▸ How to complete this task:
Pull every line with "reqs" from the data below and copy it.

START Provided records

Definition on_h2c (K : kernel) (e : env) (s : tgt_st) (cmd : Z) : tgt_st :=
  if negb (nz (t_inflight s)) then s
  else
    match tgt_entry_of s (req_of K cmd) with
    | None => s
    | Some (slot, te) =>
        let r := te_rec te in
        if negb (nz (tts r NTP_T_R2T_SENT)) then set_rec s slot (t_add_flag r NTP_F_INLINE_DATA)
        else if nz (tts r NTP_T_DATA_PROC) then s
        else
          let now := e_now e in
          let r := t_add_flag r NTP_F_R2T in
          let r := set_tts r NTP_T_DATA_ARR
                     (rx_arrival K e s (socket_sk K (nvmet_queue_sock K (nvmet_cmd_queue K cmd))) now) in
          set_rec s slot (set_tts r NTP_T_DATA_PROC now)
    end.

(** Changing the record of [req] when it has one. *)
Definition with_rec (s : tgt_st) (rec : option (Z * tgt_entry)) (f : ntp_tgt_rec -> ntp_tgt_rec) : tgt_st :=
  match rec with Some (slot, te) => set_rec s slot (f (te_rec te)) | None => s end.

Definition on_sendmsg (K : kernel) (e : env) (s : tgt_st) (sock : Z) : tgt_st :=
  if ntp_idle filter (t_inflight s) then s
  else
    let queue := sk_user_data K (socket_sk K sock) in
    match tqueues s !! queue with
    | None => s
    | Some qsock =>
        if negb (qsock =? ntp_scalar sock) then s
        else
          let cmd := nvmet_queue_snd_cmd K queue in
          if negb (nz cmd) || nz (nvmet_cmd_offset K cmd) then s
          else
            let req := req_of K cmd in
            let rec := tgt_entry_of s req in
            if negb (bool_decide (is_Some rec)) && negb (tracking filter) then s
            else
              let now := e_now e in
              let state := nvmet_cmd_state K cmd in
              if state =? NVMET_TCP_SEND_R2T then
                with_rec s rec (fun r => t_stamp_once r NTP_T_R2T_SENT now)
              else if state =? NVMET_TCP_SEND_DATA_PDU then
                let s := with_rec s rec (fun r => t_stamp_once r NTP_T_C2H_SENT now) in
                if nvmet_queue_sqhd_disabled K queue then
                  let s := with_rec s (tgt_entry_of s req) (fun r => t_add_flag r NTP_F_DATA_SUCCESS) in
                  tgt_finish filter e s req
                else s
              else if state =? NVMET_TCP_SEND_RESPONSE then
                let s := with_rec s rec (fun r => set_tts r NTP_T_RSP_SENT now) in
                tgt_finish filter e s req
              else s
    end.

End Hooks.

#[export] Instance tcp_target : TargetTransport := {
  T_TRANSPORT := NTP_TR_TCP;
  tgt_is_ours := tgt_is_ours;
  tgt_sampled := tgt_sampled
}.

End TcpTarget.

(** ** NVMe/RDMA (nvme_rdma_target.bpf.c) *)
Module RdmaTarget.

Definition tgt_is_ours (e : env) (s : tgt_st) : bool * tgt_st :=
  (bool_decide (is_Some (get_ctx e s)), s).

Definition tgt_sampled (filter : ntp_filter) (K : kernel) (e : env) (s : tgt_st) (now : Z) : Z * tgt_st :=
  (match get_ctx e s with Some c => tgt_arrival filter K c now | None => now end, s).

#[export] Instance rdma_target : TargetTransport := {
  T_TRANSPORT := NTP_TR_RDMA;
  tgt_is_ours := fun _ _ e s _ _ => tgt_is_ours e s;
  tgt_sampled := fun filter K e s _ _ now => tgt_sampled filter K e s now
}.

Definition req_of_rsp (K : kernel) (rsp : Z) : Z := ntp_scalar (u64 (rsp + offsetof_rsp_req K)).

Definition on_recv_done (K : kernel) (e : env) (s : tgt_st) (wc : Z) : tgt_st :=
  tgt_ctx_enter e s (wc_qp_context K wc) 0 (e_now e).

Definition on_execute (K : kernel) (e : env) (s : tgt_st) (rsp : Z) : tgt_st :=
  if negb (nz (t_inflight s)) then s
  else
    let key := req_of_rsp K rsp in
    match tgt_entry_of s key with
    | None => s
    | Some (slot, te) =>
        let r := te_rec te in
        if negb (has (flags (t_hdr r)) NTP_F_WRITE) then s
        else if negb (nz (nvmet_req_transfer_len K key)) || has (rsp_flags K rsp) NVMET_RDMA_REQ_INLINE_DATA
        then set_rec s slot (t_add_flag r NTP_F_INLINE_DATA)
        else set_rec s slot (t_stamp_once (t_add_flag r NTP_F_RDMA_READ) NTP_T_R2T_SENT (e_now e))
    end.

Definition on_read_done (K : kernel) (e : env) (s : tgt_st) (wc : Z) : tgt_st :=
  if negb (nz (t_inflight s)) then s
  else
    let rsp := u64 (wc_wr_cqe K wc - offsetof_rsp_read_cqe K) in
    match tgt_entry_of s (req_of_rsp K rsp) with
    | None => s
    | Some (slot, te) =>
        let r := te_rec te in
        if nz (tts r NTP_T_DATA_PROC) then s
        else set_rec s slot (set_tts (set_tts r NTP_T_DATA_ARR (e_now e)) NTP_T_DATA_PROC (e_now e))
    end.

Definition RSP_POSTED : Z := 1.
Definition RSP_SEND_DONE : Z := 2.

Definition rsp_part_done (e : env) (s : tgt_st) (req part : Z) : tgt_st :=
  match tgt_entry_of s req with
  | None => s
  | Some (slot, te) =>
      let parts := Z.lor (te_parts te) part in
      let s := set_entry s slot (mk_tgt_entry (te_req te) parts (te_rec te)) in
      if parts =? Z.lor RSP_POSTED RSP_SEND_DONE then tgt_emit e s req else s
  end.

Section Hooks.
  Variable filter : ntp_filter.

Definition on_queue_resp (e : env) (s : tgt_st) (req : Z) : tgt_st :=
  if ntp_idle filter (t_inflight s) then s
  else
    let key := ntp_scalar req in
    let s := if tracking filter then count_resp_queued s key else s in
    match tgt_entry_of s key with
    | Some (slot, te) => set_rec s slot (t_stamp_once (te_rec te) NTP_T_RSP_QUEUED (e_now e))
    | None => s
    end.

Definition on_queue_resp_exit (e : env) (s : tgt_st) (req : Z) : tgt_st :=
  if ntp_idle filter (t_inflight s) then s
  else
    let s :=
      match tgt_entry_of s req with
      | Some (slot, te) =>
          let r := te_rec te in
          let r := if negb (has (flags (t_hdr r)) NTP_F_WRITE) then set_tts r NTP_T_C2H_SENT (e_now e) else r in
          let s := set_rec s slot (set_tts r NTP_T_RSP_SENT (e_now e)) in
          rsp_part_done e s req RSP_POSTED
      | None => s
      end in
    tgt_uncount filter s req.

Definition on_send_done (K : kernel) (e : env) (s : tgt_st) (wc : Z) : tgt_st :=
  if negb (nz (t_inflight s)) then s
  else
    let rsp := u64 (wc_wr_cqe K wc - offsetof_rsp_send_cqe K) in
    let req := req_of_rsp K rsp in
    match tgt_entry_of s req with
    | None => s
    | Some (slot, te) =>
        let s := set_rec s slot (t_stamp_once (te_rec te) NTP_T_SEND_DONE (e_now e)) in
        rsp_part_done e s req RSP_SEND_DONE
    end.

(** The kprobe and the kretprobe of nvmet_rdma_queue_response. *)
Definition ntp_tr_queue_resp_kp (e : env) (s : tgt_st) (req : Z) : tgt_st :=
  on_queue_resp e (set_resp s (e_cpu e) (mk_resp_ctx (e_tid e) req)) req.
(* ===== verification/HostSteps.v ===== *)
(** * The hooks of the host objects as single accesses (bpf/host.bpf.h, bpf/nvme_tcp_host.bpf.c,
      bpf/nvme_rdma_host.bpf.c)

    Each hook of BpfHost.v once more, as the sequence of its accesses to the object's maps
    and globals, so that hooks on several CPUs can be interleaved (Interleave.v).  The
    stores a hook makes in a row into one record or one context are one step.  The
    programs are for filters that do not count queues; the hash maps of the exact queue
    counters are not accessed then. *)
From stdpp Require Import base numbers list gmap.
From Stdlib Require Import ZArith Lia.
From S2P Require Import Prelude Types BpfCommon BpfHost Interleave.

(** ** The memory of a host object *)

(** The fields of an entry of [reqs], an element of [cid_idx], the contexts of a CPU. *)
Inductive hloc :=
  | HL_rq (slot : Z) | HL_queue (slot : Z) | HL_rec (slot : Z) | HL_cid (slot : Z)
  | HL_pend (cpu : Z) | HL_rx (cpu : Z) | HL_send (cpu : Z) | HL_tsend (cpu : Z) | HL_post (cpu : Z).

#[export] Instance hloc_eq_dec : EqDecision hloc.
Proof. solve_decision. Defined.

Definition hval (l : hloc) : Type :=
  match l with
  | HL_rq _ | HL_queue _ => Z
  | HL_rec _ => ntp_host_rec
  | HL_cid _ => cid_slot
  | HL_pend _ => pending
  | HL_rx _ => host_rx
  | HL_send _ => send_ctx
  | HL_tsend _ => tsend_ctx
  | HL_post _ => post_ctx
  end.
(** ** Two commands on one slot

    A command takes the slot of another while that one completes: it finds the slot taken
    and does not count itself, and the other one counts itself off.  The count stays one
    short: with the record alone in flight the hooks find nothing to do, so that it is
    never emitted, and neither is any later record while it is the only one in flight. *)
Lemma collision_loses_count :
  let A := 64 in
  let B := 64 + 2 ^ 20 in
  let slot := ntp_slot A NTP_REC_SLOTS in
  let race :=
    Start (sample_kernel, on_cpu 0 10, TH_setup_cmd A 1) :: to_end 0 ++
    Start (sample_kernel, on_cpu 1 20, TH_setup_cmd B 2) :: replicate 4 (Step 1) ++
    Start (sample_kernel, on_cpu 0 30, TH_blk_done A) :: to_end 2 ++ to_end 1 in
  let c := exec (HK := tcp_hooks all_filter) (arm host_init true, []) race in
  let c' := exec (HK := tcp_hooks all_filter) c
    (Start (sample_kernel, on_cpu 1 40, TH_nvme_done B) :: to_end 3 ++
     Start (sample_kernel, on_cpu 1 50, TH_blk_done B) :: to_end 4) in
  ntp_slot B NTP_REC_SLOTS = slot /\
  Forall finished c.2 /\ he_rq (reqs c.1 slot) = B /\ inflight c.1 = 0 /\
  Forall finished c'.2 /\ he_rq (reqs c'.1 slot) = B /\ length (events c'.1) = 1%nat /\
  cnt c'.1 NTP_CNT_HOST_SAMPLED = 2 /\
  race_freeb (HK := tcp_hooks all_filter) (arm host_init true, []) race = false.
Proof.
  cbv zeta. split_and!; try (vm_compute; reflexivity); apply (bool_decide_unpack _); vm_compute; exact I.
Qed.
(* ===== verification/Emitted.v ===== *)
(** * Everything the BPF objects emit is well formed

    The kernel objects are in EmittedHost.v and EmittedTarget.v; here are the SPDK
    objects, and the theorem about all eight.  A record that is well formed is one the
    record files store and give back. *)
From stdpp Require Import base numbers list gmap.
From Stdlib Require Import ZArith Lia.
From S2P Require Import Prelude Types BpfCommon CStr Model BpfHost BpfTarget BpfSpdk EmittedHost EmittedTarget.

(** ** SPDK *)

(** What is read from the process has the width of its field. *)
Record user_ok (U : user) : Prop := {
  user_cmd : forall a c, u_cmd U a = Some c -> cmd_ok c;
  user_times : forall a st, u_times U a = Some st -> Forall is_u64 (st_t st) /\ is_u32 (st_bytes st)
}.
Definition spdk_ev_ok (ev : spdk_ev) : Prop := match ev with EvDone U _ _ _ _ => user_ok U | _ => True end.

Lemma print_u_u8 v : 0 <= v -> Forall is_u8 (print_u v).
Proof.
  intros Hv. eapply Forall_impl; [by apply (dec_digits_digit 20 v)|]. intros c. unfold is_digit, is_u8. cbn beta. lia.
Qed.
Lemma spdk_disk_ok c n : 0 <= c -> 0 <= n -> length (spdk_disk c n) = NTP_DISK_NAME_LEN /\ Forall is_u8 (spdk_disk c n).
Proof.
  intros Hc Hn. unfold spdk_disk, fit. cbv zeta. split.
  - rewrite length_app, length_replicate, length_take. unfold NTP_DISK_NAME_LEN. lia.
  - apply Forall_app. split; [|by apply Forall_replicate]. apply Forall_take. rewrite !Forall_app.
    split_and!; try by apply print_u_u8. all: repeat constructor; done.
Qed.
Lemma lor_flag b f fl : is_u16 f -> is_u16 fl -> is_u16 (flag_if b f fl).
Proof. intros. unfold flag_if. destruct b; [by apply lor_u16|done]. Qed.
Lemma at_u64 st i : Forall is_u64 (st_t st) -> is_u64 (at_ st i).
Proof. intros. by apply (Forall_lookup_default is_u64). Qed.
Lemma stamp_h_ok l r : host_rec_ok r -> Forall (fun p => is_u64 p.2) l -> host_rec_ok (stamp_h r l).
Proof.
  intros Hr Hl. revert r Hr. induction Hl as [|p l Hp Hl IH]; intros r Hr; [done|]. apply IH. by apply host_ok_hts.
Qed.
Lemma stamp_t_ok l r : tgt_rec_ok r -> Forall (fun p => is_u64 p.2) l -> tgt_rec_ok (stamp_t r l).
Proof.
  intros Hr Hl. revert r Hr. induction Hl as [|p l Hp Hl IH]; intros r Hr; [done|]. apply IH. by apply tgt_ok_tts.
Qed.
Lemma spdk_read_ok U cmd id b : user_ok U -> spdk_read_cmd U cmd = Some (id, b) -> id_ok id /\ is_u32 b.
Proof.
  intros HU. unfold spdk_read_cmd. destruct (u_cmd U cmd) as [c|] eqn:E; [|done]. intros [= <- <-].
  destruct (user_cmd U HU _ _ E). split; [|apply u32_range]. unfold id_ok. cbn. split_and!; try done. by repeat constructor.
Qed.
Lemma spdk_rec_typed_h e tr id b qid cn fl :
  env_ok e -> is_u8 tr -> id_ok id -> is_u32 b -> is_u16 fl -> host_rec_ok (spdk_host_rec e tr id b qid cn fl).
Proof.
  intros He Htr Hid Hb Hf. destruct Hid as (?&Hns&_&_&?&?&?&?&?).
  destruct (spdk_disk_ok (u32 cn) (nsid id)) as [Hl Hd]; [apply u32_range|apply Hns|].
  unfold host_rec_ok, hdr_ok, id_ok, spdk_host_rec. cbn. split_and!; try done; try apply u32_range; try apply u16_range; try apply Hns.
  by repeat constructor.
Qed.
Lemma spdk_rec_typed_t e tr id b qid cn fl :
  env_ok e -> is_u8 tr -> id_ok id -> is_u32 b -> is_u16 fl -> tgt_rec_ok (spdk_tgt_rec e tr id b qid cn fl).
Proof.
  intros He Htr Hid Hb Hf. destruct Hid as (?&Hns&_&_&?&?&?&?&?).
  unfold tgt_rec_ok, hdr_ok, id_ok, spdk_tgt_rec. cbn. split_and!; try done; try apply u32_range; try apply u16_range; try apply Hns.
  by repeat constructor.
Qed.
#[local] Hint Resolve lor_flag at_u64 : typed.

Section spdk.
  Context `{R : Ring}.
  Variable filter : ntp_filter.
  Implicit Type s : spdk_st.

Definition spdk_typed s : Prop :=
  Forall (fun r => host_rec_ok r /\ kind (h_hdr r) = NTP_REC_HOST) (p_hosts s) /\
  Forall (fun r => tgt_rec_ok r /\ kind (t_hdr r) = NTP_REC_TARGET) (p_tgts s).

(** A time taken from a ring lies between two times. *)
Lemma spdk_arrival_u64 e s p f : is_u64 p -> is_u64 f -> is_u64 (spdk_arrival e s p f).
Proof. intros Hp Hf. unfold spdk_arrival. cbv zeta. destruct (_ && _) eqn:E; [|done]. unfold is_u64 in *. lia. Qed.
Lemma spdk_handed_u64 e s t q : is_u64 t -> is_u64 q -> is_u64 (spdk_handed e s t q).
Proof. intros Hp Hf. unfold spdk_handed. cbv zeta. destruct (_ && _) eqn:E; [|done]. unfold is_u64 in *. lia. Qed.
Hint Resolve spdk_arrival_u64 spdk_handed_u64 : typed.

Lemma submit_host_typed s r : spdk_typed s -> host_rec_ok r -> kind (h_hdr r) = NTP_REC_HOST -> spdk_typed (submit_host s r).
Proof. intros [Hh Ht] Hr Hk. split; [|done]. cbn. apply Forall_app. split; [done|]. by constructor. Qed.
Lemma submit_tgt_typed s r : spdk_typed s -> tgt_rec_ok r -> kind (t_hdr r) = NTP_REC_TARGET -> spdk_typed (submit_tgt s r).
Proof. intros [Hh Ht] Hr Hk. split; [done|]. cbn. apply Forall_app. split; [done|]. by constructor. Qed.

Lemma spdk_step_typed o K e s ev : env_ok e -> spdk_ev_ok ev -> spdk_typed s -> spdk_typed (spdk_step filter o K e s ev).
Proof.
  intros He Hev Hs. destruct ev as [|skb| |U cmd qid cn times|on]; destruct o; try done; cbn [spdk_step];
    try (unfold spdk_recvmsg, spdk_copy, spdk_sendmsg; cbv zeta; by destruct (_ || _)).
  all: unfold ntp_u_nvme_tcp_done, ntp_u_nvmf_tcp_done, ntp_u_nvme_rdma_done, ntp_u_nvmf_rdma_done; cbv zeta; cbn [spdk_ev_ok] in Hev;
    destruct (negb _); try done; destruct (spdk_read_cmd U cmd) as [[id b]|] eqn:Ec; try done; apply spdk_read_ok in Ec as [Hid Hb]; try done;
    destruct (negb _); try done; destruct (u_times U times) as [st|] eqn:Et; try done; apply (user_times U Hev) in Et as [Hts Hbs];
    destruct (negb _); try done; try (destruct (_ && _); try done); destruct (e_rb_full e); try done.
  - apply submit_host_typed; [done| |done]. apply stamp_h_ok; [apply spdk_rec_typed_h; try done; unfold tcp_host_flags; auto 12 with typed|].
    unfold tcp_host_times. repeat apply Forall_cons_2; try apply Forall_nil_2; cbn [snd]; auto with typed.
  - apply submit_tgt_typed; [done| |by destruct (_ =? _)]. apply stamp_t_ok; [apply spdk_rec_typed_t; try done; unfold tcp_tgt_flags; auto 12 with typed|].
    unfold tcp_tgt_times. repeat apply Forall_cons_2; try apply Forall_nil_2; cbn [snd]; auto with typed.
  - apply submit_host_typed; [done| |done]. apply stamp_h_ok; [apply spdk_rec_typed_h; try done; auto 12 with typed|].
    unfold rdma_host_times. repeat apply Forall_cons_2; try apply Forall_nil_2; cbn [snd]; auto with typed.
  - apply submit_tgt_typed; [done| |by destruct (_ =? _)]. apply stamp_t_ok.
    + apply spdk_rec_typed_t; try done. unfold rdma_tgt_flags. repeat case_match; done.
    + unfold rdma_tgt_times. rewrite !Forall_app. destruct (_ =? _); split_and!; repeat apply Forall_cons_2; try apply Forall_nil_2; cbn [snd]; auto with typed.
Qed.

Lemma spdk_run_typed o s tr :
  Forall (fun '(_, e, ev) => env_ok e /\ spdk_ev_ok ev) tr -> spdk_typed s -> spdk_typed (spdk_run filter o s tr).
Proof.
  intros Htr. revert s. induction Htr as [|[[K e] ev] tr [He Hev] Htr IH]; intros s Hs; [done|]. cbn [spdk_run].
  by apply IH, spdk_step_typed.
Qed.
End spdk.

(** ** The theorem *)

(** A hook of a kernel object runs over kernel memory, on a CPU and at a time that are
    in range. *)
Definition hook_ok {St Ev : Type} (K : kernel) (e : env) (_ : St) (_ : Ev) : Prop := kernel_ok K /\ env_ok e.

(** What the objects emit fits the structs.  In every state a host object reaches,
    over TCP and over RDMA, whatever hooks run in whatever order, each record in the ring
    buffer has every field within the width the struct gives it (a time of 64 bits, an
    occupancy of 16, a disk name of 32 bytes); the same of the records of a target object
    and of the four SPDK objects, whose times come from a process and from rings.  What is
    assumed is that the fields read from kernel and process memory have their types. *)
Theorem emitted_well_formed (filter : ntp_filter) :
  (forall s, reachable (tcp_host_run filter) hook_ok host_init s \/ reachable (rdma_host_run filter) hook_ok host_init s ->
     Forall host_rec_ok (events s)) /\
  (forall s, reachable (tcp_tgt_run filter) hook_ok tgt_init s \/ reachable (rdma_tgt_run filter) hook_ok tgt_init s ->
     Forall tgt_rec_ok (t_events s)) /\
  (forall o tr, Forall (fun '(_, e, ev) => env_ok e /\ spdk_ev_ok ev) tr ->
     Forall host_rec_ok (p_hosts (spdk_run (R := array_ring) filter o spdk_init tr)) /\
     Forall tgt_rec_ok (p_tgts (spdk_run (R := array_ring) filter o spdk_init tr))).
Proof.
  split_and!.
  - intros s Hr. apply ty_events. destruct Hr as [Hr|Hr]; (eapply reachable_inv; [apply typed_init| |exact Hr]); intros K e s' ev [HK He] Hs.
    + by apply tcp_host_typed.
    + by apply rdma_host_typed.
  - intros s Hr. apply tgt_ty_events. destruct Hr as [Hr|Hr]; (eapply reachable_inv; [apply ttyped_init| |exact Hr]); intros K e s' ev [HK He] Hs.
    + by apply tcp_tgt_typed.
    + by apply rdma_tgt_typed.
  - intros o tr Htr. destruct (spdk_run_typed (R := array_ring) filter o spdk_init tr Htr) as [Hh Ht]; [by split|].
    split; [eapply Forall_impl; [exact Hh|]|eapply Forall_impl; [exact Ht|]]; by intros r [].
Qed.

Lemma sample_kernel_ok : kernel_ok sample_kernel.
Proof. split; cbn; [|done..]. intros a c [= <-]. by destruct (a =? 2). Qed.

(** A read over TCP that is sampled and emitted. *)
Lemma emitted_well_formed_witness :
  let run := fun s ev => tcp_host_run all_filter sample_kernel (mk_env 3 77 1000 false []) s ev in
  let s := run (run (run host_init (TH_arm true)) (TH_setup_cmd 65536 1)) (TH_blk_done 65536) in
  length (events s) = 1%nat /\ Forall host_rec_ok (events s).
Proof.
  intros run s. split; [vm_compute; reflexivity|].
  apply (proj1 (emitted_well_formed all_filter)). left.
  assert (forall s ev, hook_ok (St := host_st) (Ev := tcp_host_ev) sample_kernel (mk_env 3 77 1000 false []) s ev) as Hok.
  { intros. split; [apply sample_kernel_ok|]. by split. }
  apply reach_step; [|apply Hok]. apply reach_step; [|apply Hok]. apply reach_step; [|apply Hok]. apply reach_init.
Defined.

END Provided records

▸ Answer below:
(** The fields of an entry of [reqs], an element of [cid_idx], the contexts of a CPU. *)
  Forall finished c.2 /\ he_rq (reqs c.1 slot) = B /\ inflight c.1 = 0 /\
  Forall finished c'.2 /\ he_rq (reqs c'.1 slot) = B /\ length (events c'.1) = 1%nat /\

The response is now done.